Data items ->
---

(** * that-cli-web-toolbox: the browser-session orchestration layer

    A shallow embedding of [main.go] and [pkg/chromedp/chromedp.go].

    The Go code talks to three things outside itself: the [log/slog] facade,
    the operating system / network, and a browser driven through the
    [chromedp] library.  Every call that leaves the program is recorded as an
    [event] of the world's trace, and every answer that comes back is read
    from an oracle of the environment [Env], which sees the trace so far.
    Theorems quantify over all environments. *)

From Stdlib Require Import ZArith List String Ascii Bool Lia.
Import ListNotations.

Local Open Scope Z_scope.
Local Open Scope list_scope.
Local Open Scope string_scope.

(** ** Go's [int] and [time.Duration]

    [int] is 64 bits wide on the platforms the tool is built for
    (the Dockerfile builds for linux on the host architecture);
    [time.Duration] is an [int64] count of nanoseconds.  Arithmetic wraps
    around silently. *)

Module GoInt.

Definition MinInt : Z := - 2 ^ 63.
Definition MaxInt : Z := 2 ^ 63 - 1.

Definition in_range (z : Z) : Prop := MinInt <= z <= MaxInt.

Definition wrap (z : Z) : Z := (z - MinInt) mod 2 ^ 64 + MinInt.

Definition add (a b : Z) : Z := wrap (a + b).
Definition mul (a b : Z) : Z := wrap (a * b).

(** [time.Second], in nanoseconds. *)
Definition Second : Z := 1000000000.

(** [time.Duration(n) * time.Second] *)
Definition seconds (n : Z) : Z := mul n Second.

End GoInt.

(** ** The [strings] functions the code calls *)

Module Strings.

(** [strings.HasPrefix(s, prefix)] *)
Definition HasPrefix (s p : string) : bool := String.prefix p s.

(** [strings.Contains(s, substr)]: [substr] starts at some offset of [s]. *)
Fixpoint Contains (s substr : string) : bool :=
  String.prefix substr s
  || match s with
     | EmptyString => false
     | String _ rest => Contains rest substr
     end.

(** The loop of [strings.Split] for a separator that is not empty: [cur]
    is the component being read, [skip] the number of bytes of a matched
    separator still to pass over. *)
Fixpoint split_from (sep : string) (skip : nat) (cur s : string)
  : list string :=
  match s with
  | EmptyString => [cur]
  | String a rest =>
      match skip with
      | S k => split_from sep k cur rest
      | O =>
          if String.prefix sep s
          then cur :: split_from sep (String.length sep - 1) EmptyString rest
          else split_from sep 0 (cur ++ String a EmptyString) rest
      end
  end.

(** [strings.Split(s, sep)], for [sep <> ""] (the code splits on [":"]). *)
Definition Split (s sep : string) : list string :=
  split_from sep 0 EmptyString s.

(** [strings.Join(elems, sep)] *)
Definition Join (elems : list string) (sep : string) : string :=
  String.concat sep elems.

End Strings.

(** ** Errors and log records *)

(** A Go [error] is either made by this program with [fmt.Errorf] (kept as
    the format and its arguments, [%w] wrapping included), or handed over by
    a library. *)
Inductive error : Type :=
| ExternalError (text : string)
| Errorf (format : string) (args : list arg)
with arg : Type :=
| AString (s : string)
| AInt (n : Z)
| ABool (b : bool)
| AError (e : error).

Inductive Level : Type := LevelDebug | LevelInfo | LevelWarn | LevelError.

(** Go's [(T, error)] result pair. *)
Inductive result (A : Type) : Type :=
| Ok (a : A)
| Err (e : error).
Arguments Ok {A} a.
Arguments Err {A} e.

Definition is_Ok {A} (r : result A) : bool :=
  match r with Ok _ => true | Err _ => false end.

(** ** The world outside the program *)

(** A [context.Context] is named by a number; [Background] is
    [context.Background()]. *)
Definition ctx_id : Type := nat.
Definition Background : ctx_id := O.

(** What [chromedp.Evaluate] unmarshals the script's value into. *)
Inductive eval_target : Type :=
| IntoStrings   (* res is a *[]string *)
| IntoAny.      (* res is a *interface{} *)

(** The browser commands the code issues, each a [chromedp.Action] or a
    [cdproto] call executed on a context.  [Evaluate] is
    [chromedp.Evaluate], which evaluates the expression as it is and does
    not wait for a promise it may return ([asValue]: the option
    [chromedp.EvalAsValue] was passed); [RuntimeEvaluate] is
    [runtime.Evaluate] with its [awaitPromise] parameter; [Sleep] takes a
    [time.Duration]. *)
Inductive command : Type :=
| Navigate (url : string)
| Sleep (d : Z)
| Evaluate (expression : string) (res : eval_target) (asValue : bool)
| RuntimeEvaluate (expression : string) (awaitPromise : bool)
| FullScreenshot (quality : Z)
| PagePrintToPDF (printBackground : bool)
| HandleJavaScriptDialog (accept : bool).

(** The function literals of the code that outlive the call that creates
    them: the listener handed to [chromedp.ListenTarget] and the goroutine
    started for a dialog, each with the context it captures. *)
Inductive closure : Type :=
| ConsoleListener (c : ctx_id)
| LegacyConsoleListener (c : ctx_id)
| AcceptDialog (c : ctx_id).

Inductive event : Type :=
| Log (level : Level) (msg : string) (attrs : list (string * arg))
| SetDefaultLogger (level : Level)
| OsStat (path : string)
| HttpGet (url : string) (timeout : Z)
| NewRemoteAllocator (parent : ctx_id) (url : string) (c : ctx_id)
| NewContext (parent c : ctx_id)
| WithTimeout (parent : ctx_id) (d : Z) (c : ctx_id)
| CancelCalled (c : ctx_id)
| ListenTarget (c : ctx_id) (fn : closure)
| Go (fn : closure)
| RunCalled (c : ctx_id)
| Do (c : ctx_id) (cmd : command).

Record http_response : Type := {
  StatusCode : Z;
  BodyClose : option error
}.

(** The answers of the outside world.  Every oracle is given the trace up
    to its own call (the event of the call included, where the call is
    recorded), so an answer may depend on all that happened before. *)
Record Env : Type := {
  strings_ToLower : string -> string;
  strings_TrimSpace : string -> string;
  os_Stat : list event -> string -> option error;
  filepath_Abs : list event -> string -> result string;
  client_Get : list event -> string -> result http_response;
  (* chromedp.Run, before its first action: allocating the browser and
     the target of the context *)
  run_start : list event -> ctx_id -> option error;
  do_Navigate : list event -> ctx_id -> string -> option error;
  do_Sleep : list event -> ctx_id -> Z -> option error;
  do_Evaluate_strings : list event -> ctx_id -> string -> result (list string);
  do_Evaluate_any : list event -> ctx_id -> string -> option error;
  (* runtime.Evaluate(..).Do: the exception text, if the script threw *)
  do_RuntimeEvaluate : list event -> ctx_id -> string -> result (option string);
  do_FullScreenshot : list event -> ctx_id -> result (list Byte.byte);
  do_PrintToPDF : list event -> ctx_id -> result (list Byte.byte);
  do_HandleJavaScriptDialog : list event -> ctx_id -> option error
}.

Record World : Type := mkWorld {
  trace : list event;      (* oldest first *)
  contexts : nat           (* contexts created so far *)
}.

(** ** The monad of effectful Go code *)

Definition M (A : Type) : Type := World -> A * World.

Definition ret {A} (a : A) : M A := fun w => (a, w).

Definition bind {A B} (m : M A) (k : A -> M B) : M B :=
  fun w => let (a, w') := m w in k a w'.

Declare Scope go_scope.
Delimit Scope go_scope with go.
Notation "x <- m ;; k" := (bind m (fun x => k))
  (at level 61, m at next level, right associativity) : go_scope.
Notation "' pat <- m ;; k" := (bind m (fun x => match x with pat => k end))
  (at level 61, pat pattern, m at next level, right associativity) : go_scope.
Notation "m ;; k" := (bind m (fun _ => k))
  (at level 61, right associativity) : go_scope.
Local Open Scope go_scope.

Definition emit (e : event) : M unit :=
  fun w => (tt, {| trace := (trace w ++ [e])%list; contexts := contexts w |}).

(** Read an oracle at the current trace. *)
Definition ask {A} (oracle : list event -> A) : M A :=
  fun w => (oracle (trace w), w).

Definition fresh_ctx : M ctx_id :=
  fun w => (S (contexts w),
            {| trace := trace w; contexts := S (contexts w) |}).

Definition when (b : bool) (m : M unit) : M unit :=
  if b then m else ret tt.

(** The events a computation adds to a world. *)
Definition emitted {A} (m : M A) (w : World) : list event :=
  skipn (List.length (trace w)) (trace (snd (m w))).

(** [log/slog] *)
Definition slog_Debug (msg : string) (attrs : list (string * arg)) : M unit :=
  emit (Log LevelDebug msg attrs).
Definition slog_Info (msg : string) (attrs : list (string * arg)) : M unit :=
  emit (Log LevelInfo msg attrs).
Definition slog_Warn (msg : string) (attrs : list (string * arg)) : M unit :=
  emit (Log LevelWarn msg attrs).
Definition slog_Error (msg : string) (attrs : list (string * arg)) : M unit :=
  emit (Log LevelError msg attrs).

---

ASSIGNMENT -> All that is wanted is the stretch of lines above from the one containing "[time.Duration]. *)" through the one containing "(quality : Z)", duplicated exactly.

ANSWER SPACE ->
    [time.Duration]. *)
Inductive command : Type :=
| Navigate (url : string)
| Sleep (d : Z)
| Evaluate (expression : string) (res : eval_target) (asValue : bool)
| RuntimeEvaluate (expression : string) (awaitPromise : bool)
| FullScreenshot (quality : Z)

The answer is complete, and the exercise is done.